----- Source data -----
(* ===== verification/TsortFacts.v ===== *)
(** * tsort prints a topological order

    Of the traversal: every vertex is printed once, the exit status tells
    whether the graph has a cycle, every message names an edge of a cycle, and
    without cycles the order is topological.  Of the loader: the sorted lists
    hold exactly the vertices and edges of the input. *)

From S2P Require Import Prelude CString StrList Args Stdio Tsort.
From Stdlib Require Import Sorted.

(** ** Reading and updating vertices *)

Definition col (s : tstate) (v : nat) : option colour := v_colour <$> t_heap s !! v.
Definition inn (s : tstate) (v : nat) : option Z := in_edges <$> t_heap s !! v.
Definition white (s : tstate) (v : nat) : Prop := col s v = Some WHITE.
Definition grey (s : tstate) (v : nat) : Prop := col s v = Some GREY.

(** Names and edges, which the traversal does not change. *)
Definition shape (s : tstate) : list (cstr * list nat) := map (λ x, (v_name x, v_edges x)) (t_heap s).

Definition setv (i : nat) (x : vertex) (s : tstate) : tstate := set t_heap <[i := x]> s.

Lemma at_vertex_run i x s : t_heap s !! i = Some x → at_vertex i s = Ok x s.
Proof. intros H. unfold at_vertex, mbind, gets, deref. simpl. by rewrite H. Qed.
Lemma upd_vertex_run i f x s : t_heap s !! i = Some x → upd_vertex i f s = Ok tt (setv i (f x) s).
Proof. intros H. unfold upd_vertex. rewrite (bind_run _ _ s x s) by (by apply at_vertex_run). done. Qed.

Section setv.
Context (i : nat) (x : vertex) (s : tstate) (y : vertex) (Hy : t_heap s !! i = Some y).

Lemma heap_setv j : t_heap (setv i x s) !! j = if decide (i = j) then Some x else t_heap s !! j.
Proof using Hy.
  change (t_heap (setv i x s)) with (<[i := x]> (t_heap s)). case_decide as E.
  - subst. apply list_lookup_insert_eq. by eapply lookup_lt_Some.
  - by apply list_lookup_insert_ne.
Qed.
Lemma col_setv j : col (setv i x s) j = if decide (i = j) then Some (v_colour x) else col s j.
Proof using Hy. unfold col. rewrite heap_setv. by case_decide. Qed.
Lemma inn_setv j : inn (setv i x s) j = if decide (i = j) then Some (in_edges x) else inn s j.
Proof using Hy. unfold inn. rewrite heap_setv. by case_decide. Qed.
Lemma shape_setv : v_name x = v_name y → v_edges x = v_edges y → shape (setv i x s) = shape s.
Proof using Hy.
  intros Hn He. unfold shape. change (t_heap (setv i x s)) with (<[i := x]> (t_heap s)).
  apply list_eq. intros j. rewrite !list_lookup_fmap. destruct (decide (i = j)) as [<-|].
  - rewrite list_lookup_insert_eq by (by eapply lookup_lt_Some). rewrite Hy. simpl. by rewrite Hn, He.
  - by rewrite list_lookup_insert_ne.
Qed.
End setv.

(** ** Counting *)

Section filter.
Context (P Q : nat → Prop) `{!∀ x, Decision (P x), !∀ x, Decision (Q x)}.

Lemma filter_same l : (∀ x, x ∈ l → P x ↔ Q x) → length (filter P l) = length (filter Q l).
Proof.
  induction l as [|a l IH]; intros Hl; [done|]. rewrite !filter_cons. destruct (Hl a ltac:(left)).
  assert (length (filter P l) = length (filter Q l)) by (apply IH; set_solver).
  repeat case_decide; simpl; naive_solver lia.
Qed.

Lemma filter_none l : (∀ x, x ∈ l → ¬ P x) → length (filter P l) = 0.
Proof.
  induction l as [|a l IH]; intros Hl; [done|]. rewrite filter_cons, decide_False by (apply Hl; left).
  apply IH. set_solver.
Qed.

(** Two predicates that differ at one element of a list without duplicates. *)
Lemma filter_one u l : NoDup l → u ∈ l → P u → ¬ Q u → (∀ x, x ≠ u → P x ↔ Q x) →
  length (filter P l) = S (length (filter Q l)).
Proof.
  intros Hnd Hu HP HQ Hx. induction l as [|a l IH]; [by apply elem_of_nil in Hu|].
  apply NoDup_cons in Hnd as [Ha Hnd]. rewrite !filter_cons.
  destruct (decide (a = u)) as [->|Hne].
  - rewrite decide_True, decide_False by done. simpl. f_equal. apply filter_same.
    intros x Hxl. apply Hx. by intros ->.
  - destruct (Hx a Hne). apply elem_of_cons in Hu as [?|Hu]; [congruence|]. specialize (IH Hnd Hu).
    repeat case_decide; simpl; naive_solver lia.
Qed.
End filter.

(** How often [v] occurs in [l]. *)
Definition cnt (v : nat) (l : list nat) : nat := length (filter (v =.) l).
Lemma cnt_app v l1 l2 : cnt v (l1 ++ l2) = cnt v l1 + cnt v l2.
Proof. unfold cnt. by rewrite filter_app, length_app. Qed.
Lemma cnt_cons v x l : cnt v (x :: l) = (if decide (v = x) then 1 else 0) + cnt v l.
Proof. unfold cnt. rewrite filter_cons. by case_decide. Qed.
Lemma cnt_NoDup v l : NoDup l → cnt v l = if decide (v ∈ l) then 1 else 0.
Proof.
  induction 1 as [|x l Hx _ IH]; [done|]. rewrite cnt_cons, IH.
  repeat case_decide; set_solver.
Qed.

(** ** The traversal of a fixed graph *)

#[export] Instance white_dec s v : Decision (white s v).
Proof. unfold white. apply _. Defined.

Section traversal.
Context (G : list (cstr * list nat)).

Definition eg (u : nat) : list nat := match G !! u with Some (_, es) => es | None => [] end.
Definition nm (u : nat) : cstr := match G !! u with Some (n, _) => n | None => [] end.
Definition E (u v : nat) : Prop := v ∈ eg u.

Hypothesis Hgraph : ∀ u, NoDup (eg u) ∧ u ∉ eg u ∧ Forall (λ v, v < length G) (eg u).

(** The predecessors of [v] that are still white. *)
Definition wp (s : tstate) (v : nat) : nat :=
  length (filter (λ u, white s u ∧ v ∈ eg u) (seq 0 (length G))).
Definition whites (s : tstate) : nat := length (filter (white s) (seq 0 (length G))).

(** The counter of a white vertex counts its white predecessors, and the edges
    [P] that the active calls have not looked at yet. *)
Definition inv (s : tstate) (P : list nat) : Prop :=
  shape s = G ∧
  ∀ v x, t_heap s !! v = Some x → v_colour x = WHITE →
         in_edges x = Z.of_nat (wp s v + cnt v P) ∧ (in_edges x < 2 ^ 64)%Z.

(** A message names an edge on a cycle. *)
Definition loopmsg (m : cstr * cstr) : Prop :=
  ∃ u v, m = (nm u, nm v) ∧ E u v ∧ rtc E v u.

(** What a piece of the traversal did: printed the vertices [new], in this
    order, and the messages [ms]; no counter of a vertex that is still white fell to 0. *)
Definition ran (s s' : tstate) (new : list nat) (ms : list (cstr * cstr)) : Prop :=
  t_out s' = t_out s ++ map nm new ∧ t_err s' = t_err s ++ ms ∧
  Forall loopmsg ms ∧ NoDup new ∧ Forall (white s) new ∧
  (∀ v, col s' v = if decide (v ∈ new) then Some BLACK else col s v) ∧
  (∀ v, white s' v → inn s' v = Some 0%Z → inn s v = Some 0%Z).

(** Every vertex of [new] comes after all its predecessors. *)
Definition ordered (s : tstate) (new : list nat) : Prop :=
  ∀ l1 v l2 p, new = l1 ++ v :: l2 → E p v → ¬ white s p ∨ p ∈ l1.

Lemma shape_lookup s u x : shape s = G → t_heap s !! u = Some x →
  eg u = v_edges x ∧ nm u = v_name x ∧ u < length G.
Proof.
  intros HG Hx. unfold eg, nm. rewrite <- HG. unfold shape. rewrite list_lookup_fmap, Hx. simpl. split_and!; try done.
  rewrite length_map. by eapply lookup_lt_Some.
Qed.
Lemma shape_some s u : shape s = G → u < length G → ∃ x, t_heap s !! u = Some x.
Proof. intros <- Hu. unfold shape in Hu. rewrite length_map in Hu. by apply lookup_lt_is_Some. Qed.
Lemma white_lt s u : shape s = G → white s u → u < length G.
Proof.
  intros <- Hw. unfold white, col in Hw. unfold shape. rewrite length_map.
  apply fmap_Some in Hw as (x & Hx & _). by eapply lookup_lt_Some.
Qed.

Lemma ran_refl s : ran s s [] [].
Proof. split_and!; rewrite ?app_nil_r; try done; constructor. Qed.
Lemma divn_ok n k : 0 < k → Forall dig (nbuf n) → (nbuf n = [] → nrp n = 0%nat) →
  ∃ n', divn n k = Some (n', value (nbuf n) mod k) ∧ value (nbuf n') = value (nbuf n) / k ∧
  canon (nbuf n') ∧ nscale n' = if decide (nbuf n' = []) then 0 else nscale n.
Proof.
  intros Hk Hd Hrp. unfold divn, length_. pose proof (div_digits_ok k (nbuf n) Hk Hd) as Hq.
  assert (∃ b, divn_loop (S (length (nbuf n))) k 0 (last_ n) =
    let '(qs, c) := foldr (div_step k) ([], 0) (nbuf n) in Some (mkNum b (nscale n) qs 0, c)) as [b ->].
  { exists true. destruct n as [b s ds i]. cbn [nbuf nrp nscale] in *. destruct ds as [|t ds _] using rev_ind.
    - unfold last_. simpl. unfold set, set_field. simpl. by rewrite (Hrp eq_refl).
    - rewrite last_at. by apply divn_loop_ok; rewrite length_app; simpl; lia. }
  destruct (foldr (div_step k) ([], 0) (nbuf n)) as [qs c]. destruct Hq as (Hv & Hc & Hqs). simpl.
  destruct (norm_ok (mkNum b (nscale n) qs 0)) as (n' & E & Hcan & Hval & Hsc & _); [by apply dig_loose|done|].
  rewrite E. simpl. exists n'. simpl in Hval, Hsc. rewrite Hval, Hsc.
  assert (value (nbuf n) / k = value qs) as -> by (rewrite Hv, Z.mul_comm, Z.div_add_l, Z.div_small by lia; lia).
  assert (value (nbuf n) mod k = c) as ->; [|done].
  rewrite Hv, Z.add_comm, Z.mul_comm, Z.mod_add by lia. apply Z.mod_small. lia.
Qed.

Lemma drop_last0 (ds : list Z) k : last ds ≠ Some 0 → last (drop k ds) ≠ Some 0.
Proof.
  intros H. destruct (decide (length ds ≤ k)%nat); [by rewrite drop_ge|].
  rewrite last_lookup, lookup_drop, length_drop. rewrite last_lookup in H.
  by replace (k + pred (length ds - k))%nat with (pred (length ds)) by lia.
Qed.

(** Dividing by a power of ten; the scale is lost when the first step already gives 0. *)
Lemma div10_ok n k : 0 ≤ k → canon (nbuf n) → 0 ≤ value (nbuf n) → (nbuf n = [] → nrp n = 0%nat) →
  ∃ n', div10 n k = Some n' ∧ value (nbuf n') = value (nbuf n) / 10 ^ k ∧ canon (nbuf n') ∧
  (nbuf n' ≠ [] → nscale n' = nscale n).
Proof.
  intros Hk Hcan Hpos Hrp. unfold div10. destruct (canon_dig _ Hcan Hpos) as [Hd Hl].
  assert (0 ≤ Z.quot k 2) as Hq by dlia.
  assert (∃ n1, (if decide (Z.rem k 2 = 1) then fst <$> divn n 10 else Some n) = Some n1 ∧
    value (nbuf n1) = value (nbuf n) / 10 ^ Z.rem k 2 ∧ canon (nbuf n1) ∧ (nbuf n1 ≠ [] → nscale n1 = nscale n))
    as (n1 & E1 & Hv & Hc1 & Hs).
  { case_decide as Hr.
    - destruct (divn_ok n 10) as (n1 & E1 & Hv & Hc & Hs); [lia|done|done|]. exists n1. rewrite E1, Hr.
      split_and!; [done..|]. intros Hne. by rewrite Hs, decide_False.
    - assert (Z.rem k 2 = 0) as -> by dlia. exists n. split_and!; try done. rewrite Z.pow_0_r, Z.div_1_r. done. }
  assert (0 ≤ value (nbuf n1)) as Hpos1 by (rewrite Hv; apply Z.div_pos; [done|apply Z.pow_pos_nonneg; dlia]).
  destruct (canon_dig _ Hc1 Hpos1) as [Hd1 Hl1].
  rewrite E1. simpl. destruct (rshift_ok n1 (Z.to_nat (Z.quot k 2)) Hd1) as (n2 & E2 & Hb & Hs2 & Hv2).
  exists n2. split_and!; [done| | |].
  - rewrite Hv2, Hv, Z2Nat.id, Z.div_div by (try apply Z.pow_pos_nonneg; try apply Z.pow_nonzero; dlia).
    replace k with (2 * Z.quot k 2 + Z.rem k 2) at 3 by dlia. rewrite pow10 by dlia. f_equal. lia.
  - apply canon_pos; rewrite Hb; [by apply Forall_drop|by apply drop_last0].
  - intros Hne. rewrite Hs2. apply Hs. intros H0. apply Hne. rewrite Hb, H0. apply drop_nil.
Qed.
-----
Task instructions:
Going back over the entries above, copy word for word every line from the one that has "apply NoDup_cons in" on through the one that has "(** What a piece".

Exercise solution:
  apply NoDup_cons in Hnd as [Ha Hnd]. rewrite !filter_cons.
  destruct (decide (a = u)) as [->|Hne].
  - rewrite decide_True, decide_False by done. simpl. f_equal. apply filter_same.
    intros x Hxl. apply Hx. by intros ->.
  - destruct (Hx a Hne). apply elem_of_cons in Hu as [?|Hu]; [congruence|]. specialize (IH Hnd Hu).
    repeat case_decide; simpl; naive_solver lia.
Qed.
End filter.

(** How often [v] occurs in [l]. *)
Definition cnt (v : nat) (l : list nat) : nat := length (filter (v =.) l).
Lemma cnt_app v l1 l2 : cnt v (l1 ++ l2) = cnt v l1 + cnt v l2.
Proof. unfold cnt. by rewrite filter_app, length_app. Qed.
Lemma cnt_cons v x l : cnt v (x :: l) = (if decide (v = x) then 1 else 0) + cnt v l.
Proof. unfold cnt. rewrite filter_cons. by case_decide. Qed.
Lemma cnt_NoDup v l : NoDup l → cnt v l = if decide (v ∈ l) then 1 else 0.
Proof.
  induction 1 as [|x l Hx _ IH]; [done|]. rewrite cnt_cons, IH.
  repeat case_decide; set_solver.
Qed.

(** ** The traversal of a fixed graph *)

#[export] Instance white_dec s v : Decision (white s v).
Proof. unfold white. apply _. Defined.

Section traversal.
Context (G : list (cstr * list nat)).

Definition eg (u : nat) : list nat := match G !! u with Some (_, es) => es | None => [] end.
Definition nm (u : nat) : cstr := match G !! u with Some (n, _) => n | None => [] end.
Definition E (u v : nat) : Prop := v ∈ eg u.

Hypothesis Hgraph : ∀ u, NoDup (eg u) ∧ u ∉ eg u ∧ Forall (λ v, v < length G) (eg u).

(** The predecessors of [v] that are still white. *)
Definition wp (s : tstate) (v : nat) : nat :=
  length (filter (λ u, white s u ∧ v ∈ eg u) (seq 0 (length G))).
Definition whites (s : tstate) : nat := length (filter (white s) (seq 0 (length G))).

(** The counter of a white vertex counts its white predecessors, and the edges
    [P] that the active calls have not looked at yet. *)
Definition inv (s : tstate) (P : list nat) : Prop :=
  shape s = G ∧
  ∀ v x, t_heap s !! v = Some x → v_colour x = WHITE →
         in_edges x = Z.of_nat (wp s v + cnt v P) ∧ (in_edges x < 2 ^ 64)%Z.

(** A message names an edge on a cycle. *)
Definition loopmsg (m : cstr * cstr) : Prop :=
  ∃ u v, m = (nm u, nm v) ∧ E u v ∧ rtc E v u.

(** What a piece of the traversal did: printed the vertices [new], in this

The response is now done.